** RECORD EXTRACTS **
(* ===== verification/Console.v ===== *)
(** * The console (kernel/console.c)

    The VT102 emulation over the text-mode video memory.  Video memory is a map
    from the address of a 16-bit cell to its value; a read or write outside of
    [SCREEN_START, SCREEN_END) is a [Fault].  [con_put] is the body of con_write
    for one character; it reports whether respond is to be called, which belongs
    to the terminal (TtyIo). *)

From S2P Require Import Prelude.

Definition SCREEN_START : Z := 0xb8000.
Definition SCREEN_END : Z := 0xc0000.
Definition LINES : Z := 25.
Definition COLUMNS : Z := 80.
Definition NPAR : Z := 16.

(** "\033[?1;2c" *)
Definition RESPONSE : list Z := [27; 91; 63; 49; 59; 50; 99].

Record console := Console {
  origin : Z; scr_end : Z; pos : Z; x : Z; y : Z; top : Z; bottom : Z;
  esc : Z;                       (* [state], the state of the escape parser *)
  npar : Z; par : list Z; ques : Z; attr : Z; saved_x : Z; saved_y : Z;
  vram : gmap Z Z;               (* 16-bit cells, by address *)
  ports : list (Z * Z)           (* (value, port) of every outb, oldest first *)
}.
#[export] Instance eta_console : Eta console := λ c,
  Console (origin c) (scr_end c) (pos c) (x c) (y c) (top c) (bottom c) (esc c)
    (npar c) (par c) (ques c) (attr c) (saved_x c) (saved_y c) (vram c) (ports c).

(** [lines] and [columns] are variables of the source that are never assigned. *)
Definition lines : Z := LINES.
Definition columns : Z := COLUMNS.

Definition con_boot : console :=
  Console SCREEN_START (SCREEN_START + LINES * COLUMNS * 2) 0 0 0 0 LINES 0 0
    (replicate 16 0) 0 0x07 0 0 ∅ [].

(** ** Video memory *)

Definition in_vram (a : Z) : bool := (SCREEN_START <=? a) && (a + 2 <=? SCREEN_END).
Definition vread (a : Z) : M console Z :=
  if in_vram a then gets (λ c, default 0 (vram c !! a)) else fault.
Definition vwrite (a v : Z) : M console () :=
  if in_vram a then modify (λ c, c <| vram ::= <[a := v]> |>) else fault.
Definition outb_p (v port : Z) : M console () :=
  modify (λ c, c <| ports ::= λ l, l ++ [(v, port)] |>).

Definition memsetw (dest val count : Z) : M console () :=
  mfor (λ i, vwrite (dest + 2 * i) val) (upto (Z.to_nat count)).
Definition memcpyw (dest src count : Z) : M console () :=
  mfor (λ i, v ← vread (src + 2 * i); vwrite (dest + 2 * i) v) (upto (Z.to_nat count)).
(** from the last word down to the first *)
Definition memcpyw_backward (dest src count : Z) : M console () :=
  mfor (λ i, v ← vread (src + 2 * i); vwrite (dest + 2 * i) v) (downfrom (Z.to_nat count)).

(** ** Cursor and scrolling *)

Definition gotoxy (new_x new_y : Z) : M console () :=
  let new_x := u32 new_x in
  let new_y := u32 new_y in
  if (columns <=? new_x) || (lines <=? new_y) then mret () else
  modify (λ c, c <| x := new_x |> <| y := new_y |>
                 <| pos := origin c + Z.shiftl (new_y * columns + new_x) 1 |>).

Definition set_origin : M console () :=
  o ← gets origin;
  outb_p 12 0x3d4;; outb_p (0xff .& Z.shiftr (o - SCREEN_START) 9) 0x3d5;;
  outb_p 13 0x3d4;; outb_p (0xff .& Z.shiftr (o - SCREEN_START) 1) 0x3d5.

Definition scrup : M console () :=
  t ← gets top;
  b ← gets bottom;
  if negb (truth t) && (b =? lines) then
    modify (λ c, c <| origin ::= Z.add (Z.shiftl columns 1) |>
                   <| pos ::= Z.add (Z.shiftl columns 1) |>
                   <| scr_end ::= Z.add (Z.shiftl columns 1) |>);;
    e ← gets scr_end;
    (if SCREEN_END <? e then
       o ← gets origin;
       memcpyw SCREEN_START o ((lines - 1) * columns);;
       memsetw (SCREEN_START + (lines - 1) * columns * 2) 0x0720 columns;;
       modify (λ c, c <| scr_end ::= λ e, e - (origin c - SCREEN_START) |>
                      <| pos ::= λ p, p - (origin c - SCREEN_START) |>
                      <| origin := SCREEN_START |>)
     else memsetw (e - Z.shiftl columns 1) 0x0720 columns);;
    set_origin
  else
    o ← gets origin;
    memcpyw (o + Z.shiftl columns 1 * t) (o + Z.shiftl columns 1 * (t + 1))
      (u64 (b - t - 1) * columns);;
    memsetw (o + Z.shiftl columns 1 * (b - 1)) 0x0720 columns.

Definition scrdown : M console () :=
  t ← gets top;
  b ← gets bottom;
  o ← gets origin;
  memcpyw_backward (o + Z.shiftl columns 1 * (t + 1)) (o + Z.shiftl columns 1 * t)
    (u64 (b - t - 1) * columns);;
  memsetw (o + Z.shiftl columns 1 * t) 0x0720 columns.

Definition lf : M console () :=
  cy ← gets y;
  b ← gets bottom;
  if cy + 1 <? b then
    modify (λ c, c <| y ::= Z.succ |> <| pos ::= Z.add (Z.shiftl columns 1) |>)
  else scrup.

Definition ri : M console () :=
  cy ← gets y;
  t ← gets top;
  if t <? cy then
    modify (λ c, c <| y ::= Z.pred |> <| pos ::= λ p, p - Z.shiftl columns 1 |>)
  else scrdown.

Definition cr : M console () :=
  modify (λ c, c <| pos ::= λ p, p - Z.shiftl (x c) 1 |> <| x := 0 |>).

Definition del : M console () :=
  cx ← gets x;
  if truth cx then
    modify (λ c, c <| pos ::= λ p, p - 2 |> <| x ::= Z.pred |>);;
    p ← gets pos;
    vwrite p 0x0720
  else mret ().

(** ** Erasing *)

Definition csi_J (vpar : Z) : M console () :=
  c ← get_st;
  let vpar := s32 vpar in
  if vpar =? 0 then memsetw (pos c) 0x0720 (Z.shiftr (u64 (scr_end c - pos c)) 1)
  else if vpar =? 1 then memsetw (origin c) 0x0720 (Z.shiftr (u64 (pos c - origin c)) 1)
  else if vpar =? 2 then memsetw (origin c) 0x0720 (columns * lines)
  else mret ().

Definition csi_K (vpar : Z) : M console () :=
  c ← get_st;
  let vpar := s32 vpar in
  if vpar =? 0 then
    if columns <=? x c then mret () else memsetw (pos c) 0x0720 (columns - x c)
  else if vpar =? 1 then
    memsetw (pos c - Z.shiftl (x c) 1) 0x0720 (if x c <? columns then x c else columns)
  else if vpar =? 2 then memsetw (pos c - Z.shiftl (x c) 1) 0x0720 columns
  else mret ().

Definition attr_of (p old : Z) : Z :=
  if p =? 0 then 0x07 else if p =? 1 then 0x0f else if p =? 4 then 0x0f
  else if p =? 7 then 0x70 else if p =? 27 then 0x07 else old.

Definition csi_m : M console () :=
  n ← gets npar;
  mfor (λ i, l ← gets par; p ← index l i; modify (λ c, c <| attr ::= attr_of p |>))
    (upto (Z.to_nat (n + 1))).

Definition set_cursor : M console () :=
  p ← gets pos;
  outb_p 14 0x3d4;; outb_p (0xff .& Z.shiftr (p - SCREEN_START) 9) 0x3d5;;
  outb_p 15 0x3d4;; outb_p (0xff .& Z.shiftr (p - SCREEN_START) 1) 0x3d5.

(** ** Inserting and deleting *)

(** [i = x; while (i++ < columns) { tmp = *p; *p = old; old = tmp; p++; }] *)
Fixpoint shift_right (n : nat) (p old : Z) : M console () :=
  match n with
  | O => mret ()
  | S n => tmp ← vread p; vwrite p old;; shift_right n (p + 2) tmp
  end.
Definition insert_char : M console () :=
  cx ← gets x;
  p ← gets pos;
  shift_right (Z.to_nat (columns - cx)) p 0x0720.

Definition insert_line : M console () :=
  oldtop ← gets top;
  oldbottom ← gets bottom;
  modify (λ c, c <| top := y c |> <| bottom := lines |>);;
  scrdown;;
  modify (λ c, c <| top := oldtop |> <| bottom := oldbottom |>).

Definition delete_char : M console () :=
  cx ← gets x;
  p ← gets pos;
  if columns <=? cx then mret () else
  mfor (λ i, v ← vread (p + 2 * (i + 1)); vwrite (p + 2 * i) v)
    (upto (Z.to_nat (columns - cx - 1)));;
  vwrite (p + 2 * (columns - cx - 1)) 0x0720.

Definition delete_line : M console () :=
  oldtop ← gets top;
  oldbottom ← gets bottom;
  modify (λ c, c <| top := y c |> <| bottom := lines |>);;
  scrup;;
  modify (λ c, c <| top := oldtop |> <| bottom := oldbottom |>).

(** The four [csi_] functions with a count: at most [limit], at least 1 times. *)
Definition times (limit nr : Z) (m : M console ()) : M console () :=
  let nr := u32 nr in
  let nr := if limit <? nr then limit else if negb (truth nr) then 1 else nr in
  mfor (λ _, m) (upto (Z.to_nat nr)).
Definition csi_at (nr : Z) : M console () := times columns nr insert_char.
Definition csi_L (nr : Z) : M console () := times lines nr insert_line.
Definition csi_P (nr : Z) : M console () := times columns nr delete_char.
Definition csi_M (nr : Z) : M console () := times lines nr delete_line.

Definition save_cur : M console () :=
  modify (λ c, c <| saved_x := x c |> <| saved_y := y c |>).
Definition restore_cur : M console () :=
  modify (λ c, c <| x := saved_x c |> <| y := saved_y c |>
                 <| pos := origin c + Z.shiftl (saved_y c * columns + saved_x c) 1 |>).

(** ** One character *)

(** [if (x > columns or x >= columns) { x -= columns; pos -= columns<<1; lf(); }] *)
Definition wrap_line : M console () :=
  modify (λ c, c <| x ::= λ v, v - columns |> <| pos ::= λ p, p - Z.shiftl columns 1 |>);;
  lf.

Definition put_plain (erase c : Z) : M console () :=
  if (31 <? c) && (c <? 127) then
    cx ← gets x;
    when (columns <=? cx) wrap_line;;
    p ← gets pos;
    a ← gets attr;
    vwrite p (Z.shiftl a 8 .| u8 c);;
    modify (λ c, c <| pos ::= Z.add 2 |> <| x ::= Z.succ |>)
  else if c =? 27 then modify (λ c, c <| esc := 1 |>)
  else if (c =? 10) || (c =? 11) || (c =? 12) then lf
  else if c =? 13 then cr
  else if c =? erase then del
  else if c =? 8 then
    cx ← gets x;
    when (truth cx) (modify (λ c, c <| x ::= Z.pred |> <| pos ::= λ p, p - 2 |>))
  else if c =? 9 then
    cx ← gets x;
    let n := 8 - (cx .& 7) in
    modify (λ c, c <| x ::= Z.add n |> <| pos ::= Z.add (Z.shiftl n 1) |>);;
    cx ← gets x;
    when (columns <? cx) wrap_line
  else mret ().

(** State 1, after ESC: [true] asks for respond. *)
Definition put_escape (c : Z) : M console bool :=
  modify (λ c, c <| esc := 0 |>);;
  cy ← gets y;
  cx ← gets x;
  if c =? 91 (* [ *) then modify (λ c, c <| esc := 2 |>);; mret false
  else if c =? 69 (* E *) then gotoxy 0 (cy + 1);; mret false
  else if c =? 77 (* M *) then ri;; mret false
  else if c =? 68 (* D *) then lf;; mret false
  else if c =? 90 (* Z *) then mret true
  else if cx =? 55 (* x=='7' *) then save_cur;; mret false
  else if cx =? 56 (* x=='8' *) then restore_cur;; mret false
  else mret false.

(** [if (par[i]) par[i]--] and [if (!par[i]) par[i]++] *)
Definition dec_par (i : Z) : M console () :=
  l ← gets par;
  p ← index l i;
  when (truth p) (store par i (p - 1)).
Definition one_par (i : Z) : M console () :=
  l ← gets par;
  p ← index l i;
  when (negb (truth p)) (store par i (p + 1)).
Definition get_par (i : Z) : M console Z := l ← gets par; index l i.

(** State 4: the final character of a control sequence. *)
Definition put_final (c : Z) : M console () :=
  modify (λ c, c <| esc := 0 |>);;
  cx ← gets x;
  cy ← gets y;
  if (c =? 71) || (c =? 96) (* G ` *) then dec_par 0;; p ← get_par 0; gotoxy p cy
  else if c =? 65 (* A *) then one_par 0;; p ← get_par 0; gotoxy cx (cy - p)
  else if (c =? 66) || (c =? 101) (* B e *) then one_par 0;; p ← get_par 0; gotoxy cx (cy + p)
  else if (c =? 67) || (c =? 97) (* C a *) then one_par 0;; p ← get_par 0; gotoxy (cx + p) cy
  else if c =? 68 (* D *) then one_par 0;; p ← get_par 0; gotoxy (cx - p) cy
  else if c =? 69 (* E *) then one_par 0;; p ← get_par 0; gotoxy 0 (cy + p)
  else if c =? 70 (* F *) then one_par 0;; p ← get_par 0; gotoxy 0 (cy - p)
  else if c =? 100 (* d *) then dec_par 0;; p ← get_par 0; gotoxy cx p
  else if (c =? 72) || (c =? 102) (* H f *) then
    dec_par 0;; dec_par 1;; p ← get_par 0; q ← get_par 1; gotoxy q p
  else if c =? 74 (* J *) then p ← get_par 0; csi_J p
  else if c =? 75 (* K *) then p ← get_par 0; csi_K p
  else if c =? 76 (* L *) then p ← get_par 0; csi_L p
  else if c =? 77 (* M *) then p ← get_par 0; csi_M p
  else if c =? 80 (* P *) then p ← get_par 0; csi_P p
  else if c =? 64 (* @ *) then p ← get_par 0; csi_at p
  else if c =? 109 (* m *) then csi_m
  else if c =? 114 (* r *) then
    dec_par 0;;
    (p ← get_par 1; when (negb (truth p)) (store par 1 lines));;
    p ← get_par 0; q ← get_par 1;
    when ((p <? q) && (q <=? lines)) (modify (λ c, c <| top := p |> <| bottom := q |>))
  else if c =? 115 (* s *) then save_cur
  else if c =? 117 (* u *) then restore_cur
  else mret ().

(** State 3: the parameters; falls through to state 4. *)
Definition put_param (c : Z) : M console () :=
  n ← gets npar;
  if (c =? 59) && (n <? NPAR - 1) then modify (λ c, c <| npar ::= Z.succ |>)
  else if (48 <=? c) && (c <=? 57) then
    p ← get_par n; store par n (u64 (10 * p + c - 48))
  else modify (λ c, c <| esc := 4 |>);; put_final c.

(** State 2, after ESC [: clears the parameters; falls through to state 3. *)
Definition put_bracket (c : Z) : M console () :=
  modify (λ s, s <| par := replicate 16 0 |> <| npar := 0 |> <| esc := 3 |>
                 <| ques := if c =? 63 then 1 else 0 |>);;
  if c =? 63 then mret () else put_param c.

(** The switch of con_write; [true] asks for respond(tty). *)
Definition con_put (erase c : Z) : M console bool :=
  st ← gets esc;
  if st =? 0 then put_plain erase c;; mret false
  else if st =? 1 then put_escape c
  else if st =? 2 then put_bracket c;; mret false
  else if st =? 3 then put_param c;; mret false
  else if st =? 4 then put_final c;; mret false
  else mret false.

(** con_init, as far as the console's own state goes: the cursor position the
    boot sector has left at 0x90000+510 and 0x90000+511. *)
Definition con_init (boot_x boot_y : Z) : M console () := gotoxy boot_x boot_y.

** WORK TASK **
Please say how many lines in the records contain the word "asks", and give only that number.

** EXERCISE ANSWER **
2